Lemma forget_agrees {K} `{Countable K} x s (ix : gmap K (gset TxnId)) ks (P : TxnConflict → K → Prop) :
  wf s → (∀ t k, P (drop_in x (drop_out x t)) k ↔ P t k) →
  agrees ix (txns s) P → (∀ tx k, txns s !! x = Some tx → P tx k → k ∈ ks) →
  agrees (index_purge x ks ix) (txns (Ssi.forget x s)) P.
Proof.
  intros Hwf HP Ha Hks k y. rewrite forget_exists by done. rewrite idx_forget, (Ha k y); [done|].
  intros k' (tx & Htx & Hk)%Ha. eauto.
Qed.

Lemma forget_untracked x s :
  txns s !! x = None → wf s →
  readers_of (Ssi.forget x s) = index_purge x ∅ (readers_of s) ∧
  writers_of (Ssi.forget x s) = index_purge x ∅ (writers_of s) ∧
  predicate_readers_of (Ssi.forget x s) = index_purge x ∅ (predicate_readers_of s) ∧
  predicate_writers_of (Ssi.forget x s) = index_purge x ∅ (predicate_writers_of s).
Proof. intros E Hwf. unfold Ssi.forget. rewrite E. by unfold index_purge. Qed.

Lemma forget_doomed x s : doomed (Ssi.forget x s) = doomed s ∖ {[x]}.
Proof. unfold Ssi.forget. by destruct (txns s !! x). Qed.

Lemma forget_dom x s : wf s → dom (txns (Ssi.forget x s)) = dom (txns s) ∖ {[x]}.
Proof.
  intros Hwf. apply set_eq. intros y.
  rewrite elem_of_difference, elem_of_singleton, !elem_of_dom, forget_lookup by done.
  case_decide; [naive_solver|]. rewrite fmap_is_Some. naive_solver.
Qed.

Lemma forget_wf x s : wf s → wf (Ssi.forget x s).
Proof.
  intros Hwf. destruct (wf_indexes s Hwf) as (H1 & H2 & H3 & H4).
  assert (indexes_ok (Ssi.forget x s)) as (I1 & I2 & I3 & I4).
  { destruct (txns s !! x) as [tx|] eqn:Ex.
    - split; [|split; [|split]].
      + replace (readers_of _) with (index_purge x (reads tx) (readers_of s))
          by (unfold Ssi.forget; by rewrite Ex).
        apply forget_agrees; try done. intros ? k [= <-]%(transitivity (eq_sym Ex)). done.
      + replace (writers_of _) with (index_purge x (writes tx) (writers_of s))
          by (unfold Ssi.forget; by rewrite Ex).
        apply forget_agrees; try done. intros ? k [= <-]%(transitivity (eq_sym Ex)). done.
      + replace (predicate_readers_of _) with
          (index_purge x (predicate_reads tx) (predicate_readers_of s))
          by (unfold Ssi.forget; by rewrite Ex).
        apply forget_agrees; try done. intros ? k [= <-]%(transitivity (eq_sym Ex)). done.
      + replace (predicate_writers_of _) with
          (index_purge x (predicate_writes tx) (predicate_writers_of s))
          by (unfold Ssi.forget; by rewrite Ex).
        apply forget_agrees; try done. intros ? k [= <-]%(transitivity (eq_sym Ex)). done.
    - unfold indexes_ok. destruct (forget_untracked x s Ex Hwf) as (-> & -> & -> & ->).
      split; [|split; [|split]]; apply forget_agrees; try done; intros; congruence. }
  split; try done.
  - intros a b. rewrite forget_edge, (wf_edge s Hwf) by done. unfold rw_conflict. split.
    + intros (Ha & Hb & Hne & Hc & ta & tb & Hta & Htb & Hrw).
      rewrite forget_concurrent by done. split; [done|]. split; [done|].
      eexists _, _. rewrite !forget_lookup, !decide_False, Hta, Htb by done. done.
    + intros (Hne & Hc & ta & tb & Hta & Htb & Hrw).
      rewrite forget_lookup in Hta, Htb by done.
      destruct (decide (a = x)); [done|]. destruct (decide (b = x)); [done|].
      rewrite forget_concurrent in Hc by done.
      destruct (txns s !! a) as [ta'|]; [|done]. destruct (txns s !! b) as [tb'|]; [|done].
      simpl in Hta, Htb. injection Hta as <-. injection Htb as <-. eauto 10.
  - intros a b. rewrite forget_redge, forget_edge, (wf_redge s Hwf) by done. done.
  - intros a t. rewrite forget_lookup by done. case_decide; [done|].
    destruct (txns s !! a) as [t0|] eqn:E; simpl; [|done]. by intros [= <-].
  - intros a t. rewrite forget_lookup by done. case_decide; [done|].
    destruct (txns s !! a) as [t0|] eqn:E; simpl; [|done]. by intros [= <-].
  - rewrite forget_doomed, forget_dom by done. pose proof (wf_doomed s Hwf). set_solver.
Qed.

Lemma foldl_forget_wf l s : wf s → wf (foldl (λ s x, Ssi.forget x s) s l).
Proof. revert s. induction l; intros s Hwf; simpl; auto using forget_wf. Qed.

Lemma prune_committed_wf lw s : wf s → wf (Ssi.prune_committed lw s).2.
Proof. apply foldl_forget_wf. Qed.

Lemma foldl_forget_times l s y :
  wf s →
  times <$> txns (foldl (λ s x, Ssi.forget x s) s l) !! y =
    if decide (y ∈ l) then None else times <$> txns s !! y.
Proof.
  revert s. induction l as [|x l IH]; intros s Hwf; [done|]. cbn [foldl].
  rewrite IH, forget_lookup by auto using forget_wf.
  destruct (decide (y = x)) as [->|Hne].
  - rewrite (decide_True (P := x ∈ x :: l)) by set_solver. by destruct (decide (x ∈ l)).
  - destruct (decide (y ∈ l)), (decide (y ∈ x :: l)); try set_solver. by destruct (txns s !! y).
Qed.

Lemma prune_committed_times lw s y :
  wf s →
  times <$> txns (Ssi.prune_committed lw s).2 !! y =
    match txns s !! y with
    | Some t => if Ssi.settled lw t then None else Some (times t)
    | None => None
    end.
Proof.
  intros Hwf. unfold Ssi.prune_committed. cbn [snd]. rewrite foldl_forget_times by done.
  case_decide as Hy.
  - apply list_elem_of_fmap in Hy as ([z t] & -> & [Ht Hz]%list_elem_of_filter).
    apply elem_of_map_to_list in Hz. simpl in *. by rewrite Hz, Ht.
  - destruct (txns s !! y) as [t|] eqn:E; [|done]. simpl.
    destruct (Ssi.settled lw t) eqn:Es; [|done]. destruct Hy. apply list_elem_of_fmap.
    exists (y, t). split; [done|]. apply list_elem_of_filter. split; [done|].
    by apply elem_of_map_to_list.
Qed.

#[export] Hint Resolve record_read_wf record_write_wf record_predicate_read_wf
  record_predicate_write_wf merge_read_buffer_wf new_wf mark_snapshot_wf doom_wf register_wf
  record_commit_wf forget_wf prune_committed_wf : graphus.

End SsiInv.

+++

The task:
The task calls for every line of the material to be reproduced precisely.

Your solution:
Lemma forget_agrees {K} `{Countable K} x s (ix : gmap K (gset TxnId)) ks (P : TxnConflict → K → Prop) :
  wf s → (∀ t k, P (drop_in x (drop_out x t)) k ↔ P t k) →
  agrees ix (txns s) P → (∀ tx k, txns s !! x = Some tx → P tx k → k ∈ ks) →
  agrees (index_purge x ks ix) (txns (Ssi.forget x s)) P.
Proof.
  intros Hwf HP Ha Hks k y. rewrite forget_exists by done. rewrite idx_forget, (Ha k y); [done|].
  intros k' (tx & Htx & Hk)%Ha. eauto.
Qed.

Lemma forget_untracked x s :
  txns s !! x = None → wf s →
  readers_of (Ssi.forget x s) = index_purge x ∅ (readers_of s) ∧
  writers_of (Ssi.forget x s) = index_purge x ∅ (writers_of s) ∧
  predicate_readers_of (Ssi.forget x s) = index_purge x ∅ (predicate_readers_of s) ∧
  predicate_writers_of (Ssi.forget x s) = index_purge x ∅ (predicate_writers_of s).
Proof. intros E Hwf. unfold Ssi.forget. rewrite E. by unfold index_purge. Qed.

Lemma forget_doomed x s : doomed (Ssi.forget x s) = doomed s ∖ {[x]}.
Proof. unfold Ssi.forget. by destruct (txns s !! x). Qed.

Lemma forget_dom x s : wf s → dom (txns (Ssi.forget x s)) = dom (txns s) ∖ {[x]}.
Proof.
  intros Hwf. apply set_eq. intros y.
  rewrite elem_of_difference, elem_of_singleton, !elem_of_dom, forget_lookup by done.
  case_decide; [naive_solver|]. rewrite fmap_is_Some. naive_solver.
Qed.

Lemma forget_wf x s : wf s → wf (Ssi.forget x s).
Proof.
  intros Hwf. destruct (wf_indexes s Hwf) as (H1 & H2 & H3 & H4).
  assert (indexes_ok (Ssi.forget x s)) as (I1 & I2 & I3 & I4).
  { destruct (txns s !! x) as [tx|] eqn:Ex.
    - split; [|split; [|split]].
      + replace (readers_of _) with (index_purge x (reads tx) (readers_of s))
          by (unfold Ssi.forget; by rewrite Ex).
        apply forget_agrees; try done. intros ? k [= <-]%(transitivity (eq_sym Ex)). done.
      + replace (writers_of _) with (index_purge x (writes tx) (writers_of s))
          by (unfold Ssi.forget; by rewrite Ex).
        apply forget_agrees; try done. intros ? k [= <-]%(transitivity (eq_sym Ex)). done.
      + replace (predicate_readers_of _) with
          (index_purge x (predicate_reads tx) (predicate_readers_of s))
          by (unfold Ssi.forget; by rewrite Ex).
        apply forget_agrees; try done. intros ? k [= <-]%(transitivity (eq_sym Ex)). done.
      + replace (predicate_writers_of _) with
          (index_purge x (predicate_writes tx) (predicate_writers_of s))
          by (unfold Ssi.forget; by rewrite Ex).
        apply forget_agrees; try done. intros ? k [= <-]%(transitivity (eq_sym Ex)). done.
    - unfold indexes_ok. destruct (forget_untracked x s Ex Hwf) as (-> & -> & -> & ->).
      split; [|split; [|split]]; apply forget_agrees; try done; intros; congruence. }
  split; try done.
  - intros a b. rewrite forget_edge, (wf_edge s Hwf) by done. unfold rw_conflict. split.
    + intros (Ha & Hb & Hne & Hc & ta & tb & Hta & Htb & Hrw).
      rewrite forget_concurrent by done. split; [done|]. split; [done|].
      eexists _, _. rewrite !forget_lookup, !decide_False, Hta, Htb by done. done.
    + intros (Hne & Hc & ta & tb & Hta & Htb & Hrw).
      rewrite forget_lookup in Hta, Htb by done.
      destruct (decide (a = x)); [done|]. destruct (decide (b = x)); [done|].
      rewrite forget_concurrent in Hc by done.
      destruct (txns s !! a) as [ta'|]; [|done]. destruct (txns s !! b) as [tb'|]; [|done].
      simpl in Hta, Htb. injection Hta as <-. injection Htb as <-. eauto 10.
  - intros a b. rewrite forget_redge, forget_edge, (wf_redge s Hwf) by done. done.
  - intros a t. rewrite forget_lookup by done. case_decide; [done|].
    destruct (txns s !! a) as [t0|] eqn:E; simpl; [|done]. by intros [= <-].
  - intros a t. rewrite forget_lookup by done. case_decide; [done|].
    destruct (txns s !! a) as [t0|] eqn:E; simpl; [|done]. by intros [= <-].
  - rewrite forget_doomed, forget_dom by done. pose proof (wf_doomed s Hwf). set_solver.
Qed.

Lemma foldl_forget_wf l s : wf s → wf (foldl (λ s x, Ssi.forget x s) s l).
Proof. revert s. induction l; intros s Hwf; simpl; auto using forget_wf. Qed.

Lemma prune_committed_wf lw s : wf s → wf (Ssi.prune_committed lw s).2.
Proof. apply foldl_forget_wf. Qed.

Lemma foldl_forget_times l s y :
  wf s →
  times <$> txns (foldl (λ s x, Ssi.forget x s) s l) !! y =
    if decide (y ∈ l) then None else times <$> txns s !! y.
Proof.
  revert s. induction l as [|x l IH]; intros s Hwf; [done|]. cbn [foldl].
  rewrite IH, forget_lookup by auto using forget_wf.
  destruct (decide (y = x)) as [->|Hne].
  - rewrite (decide_True (P := x ∈ x :: l)) by set_solver. by destruct (decide (x ∈ l)).
  - destruct (decide (y ∈ l)), (decide (y ∈ x :: l)); try set_solver. by destruct (txns s !! y).
Qed.

Lemma prune_committed_times lw s y :
  wf s →
  times <$> txns (Ssi.prune_committed lw s).2 !! y =
    match txns s !! y with
    | Some t => if Ssi.settled lw t then None else Some (times t)
    | None => None
    end.
Proof.
  intros Hwf. unfold Ssi.prune_committed. cbn [snd]. rewrite foldl_forget_times by done.
  case_decide as Hy.
  - apply list_elem_of_fmap in Hy as ([z t] & -> & [Ht Hz]%list_elem_of_filter).
    apply elem_of_map_to_list in Hz. simpl in *. by rewrite Hz, Ht.
  - destruct (txns s !! y) as [t|] eqn:E; [|done]. simpl.
    destruct (Ssi.settled lw t) eqn:Es; [|done]. destruct Hy. apply list_elem_of_fmap.
    exists (y, t). split; [done|]. apply list_elem_of_filter. split; [done|].
    by apply elem_of_map_to_list.
Qed.

#[export] Hint Resolve record_read_wf record_write_wf record_predicate_read_wf
  record_predicate_write_wf merge_read_buffer_wf new_wf mark_snapshot_wf doom_wf register_wf
  record_commit_wf forget_wf prune_committed_wf : graphus.

End SsiInv.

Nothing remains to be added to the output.